> EXERCISE PROMPT
The expected output is exactly the lines below, starting at the line with "- rewrite list_lookup_insert_eq in Hli" and ending at the line with "eexists. split; [done|].", both included; no other line belongs in it.

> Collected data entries
/---
(* ------------------------------------------------------------------ *)
(** ** Acquisition *)

Section acquisition.
  Context {W : Type} `{NetDriver W}.
  Implicit Types (s : net_statics) (ds : list device_entry) (k : net_driver).

(** Entry [i] was granted from the pool of its driver, beyond where [s0] stood. *)
Definition granted_entry (s0 s : net_statics) (e : device_entry) : Prop :=
  exists r k j, e = DeviceEntry (Some r) (Some k) (Some (NetCtx k NETDEV_POOL j)) /\
    (index_of s0 k <= j < index_of s k)%nat.

(** The first [n] entries are grants, no two of them with the same context. *)
Record grants (s0 s : net_statics) (ds : list device_entry) (n : nat) : Prop := Grants {
  gr_entry : forall i, (i < n)%nat -> exists e, ds !! i = Some e /\ granted_entry s0 s e;
  gr_context : forall i j e e', (i < n)%nat -> (j < n)%nat ->
    ds !! i = Some e -> ds !! j = Some e' -> entry_context e = entry_context e' -> i = j;
  gr_pools : forall k, (index_of s0 k <= index_of s k <= MAX_NETDEV_CONTEXTS_PER_DRIVER)%nat
}.

Lemma index_bump s k k' :
  index_of (bump s k) k' = if decide (k' = k) then S (index_of s k') else index_of s k'.
Proof. by destruct k, k'. Qed.

Lemma granted_entry_bump s0 s k e : granted_entry s0 s e -> granted_entry s0 (bump s k) e.
Proof.
  intros (r & k' & j & -> & Hj). exists r, k', j. split; [done|].
  rewrite index_bump. case_decide; lia.
Qed.

(** A granted device extends the grants. *)
Lemma grants_step s0 s ds n k r :
  grants s0 s ds n -> (n < length ds)%nat ->
  (index_of s k < MAX_NETDEV_CONTEXTS_PER_DRIVER)%nat ->
  grants s0 (bump s k)
    (<[n := DeviceEntry (Some r) (Some k) (Some (NetCtx k NETDEV_POOL (index_of s k)))]> ds)
    (S n).
Proof.
  intros [He Hc Hp] Hn Hk.
  set (new := DeviceEntry (Some r) (Some k) (Some (NetCtx k NETDEV_POOL (index_of s k)))).
  assert (Hfresh : forall i e, (i < n)%nat -> ds !! i = Some e ->
                     entry_context e <> entry_context new).
  { intros i e Hi Hl. destruct (He i Hi) as (e' & Hl' & r' & k' & j & -> & Hj).
    rewrite Hl in Hl'. injection Hl' as ->. intros [= -> ->]. lia. }
  assert (Hctx : forall i j e e', (i < S n)%nat -> (j < S n)%nat ->
    <[n:=new]> ds !! i = Some e -> <[n:=new]> ds !! j = Some e' ->
    entry_context e = entry_context e' -> i = j).
  { intros i j e e' Hi Hj Hli Hlj Heq.
    destruct (decide (i = n)) as [->|], (decide (j = n)) as [->|]; [done| | |].
    - rewrite list_lookup_insert_eq in Hli by done. injection Hli as <-.
      rewrite list_lookup_insert_ne in Hlj by done.
      destruct (Hfresh j e'); [lia|done|done].
    - rewrite list_lookup_insert_eq in Hlj by done. injection Hlj as <-.
      rewrite list_lookup_insert_ne in Hli by done.
      destruct (Hfresh i e); [lia|done|done].
    - rewrite list_lookup_insert_ne in Hli, Hlj by done.
      apply (Hc i j e e'); (done || lia). }
  split.
  - intros i Hi. destruct (decide (i = n)) as [->|].
    + rewrite list_lookup_insert_eq by done. eexists. split; [done|].
      exists r, k, (index_of s k). split; [done|]. rewrite index_bump, decide_True by done.
      specialize (Hp k). lia.
    + rewrite list_lookup_insert_ne by done. destruct (He i) as (e & Hl & Hg); [lia|].
      exists e. split; [done|]. by apply granted_entry_bump.
  - done.
  - intros k'. rewrite index_bump. specialize (Hp k'). case_decide; subst; lia.
Qed.

(** What acquiring relies on: an invariant of the entries granted so far, the last one
    first, and of the world, which every acquisition with a context of the driver's
    pool keeps. *)
Record acquires (I : list device_entry -> W -> Prop) : Prop := Acquires {
  acq_ok : forall k j l w, I l w -> (j < MAX_NETDEV_CONTEXTS_PER_DRIVER)%nat ->
    exists o w', net_acquire k (NetCtx k NETDEV_POOL j) w = Ok (o, w') /\
      I (match o with
         | Some r => DeviceEntry (Some r) (Some k) (Some (NetCtx k NETDEV_POOL j)) :: l
         | None => l
         end) w'
}.

(** No further device: every pool is exhausted or its driver refused. *)
Definition refused (I : list device_entry -> W -> Prop) (s : net_statics) : Prop :=
  forall k, index_of s k = MAX_NETDEV_CONTEXTS_PER_DRIVER \/
    exists l w w', I l w /\ net_acquire k (NetCtx k NETDEV_POOL (index_of s k)) w = Ok (None, w').

Lemma take_insert_next {A} (l : list A) n x : (n < length l)%nat ->
  reverse (take (S n) (<[n := x]> l)) = x :: reverse (take n l).
Proof using.
  intros Hn. rewrite (take_S_r _ n x) by by apply list_lookup_insert_eq.
  by rewrite take_insert_ge, reverse_snoc by lia.
Qed.

(** What holds after [n] grants, on top of the entries [l0] of earlier calls. *)
Record acquiring I s0 l0 s ds n (w : W) : Prop := Acquiring {
  aq_inv : I (reverse (take n ds) ++ l0) w;
  aq_grants : grants s0 s ds n
}.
\---
> SOLVED EXERCISE
    - rewrite list_lookup_insert_eq in Hli by done. injection Hli as <-.
      rewrite list_lookup_insert_ne in Hlj by done.
      destruct (Hfresh j e'); [lia|done|done].
    - rewrite list_lookup_insert_eq in Hlj by done. injection Hlj as <-.
      rewrite list_lookup_insert_ne in Hli by done.
      destruct (Hfresh i e); [lia|done|done].
    - rewrite list_lookup_insert_ne in Hli, Hlj by done.
      apply (Hc i j e e'); (done || lia). }
  split.
  - intros i Hi. destruct (decide (i = n)) as [->|].
    + rewrite list_lookup_insert_eq by done. eexists. split; [done|].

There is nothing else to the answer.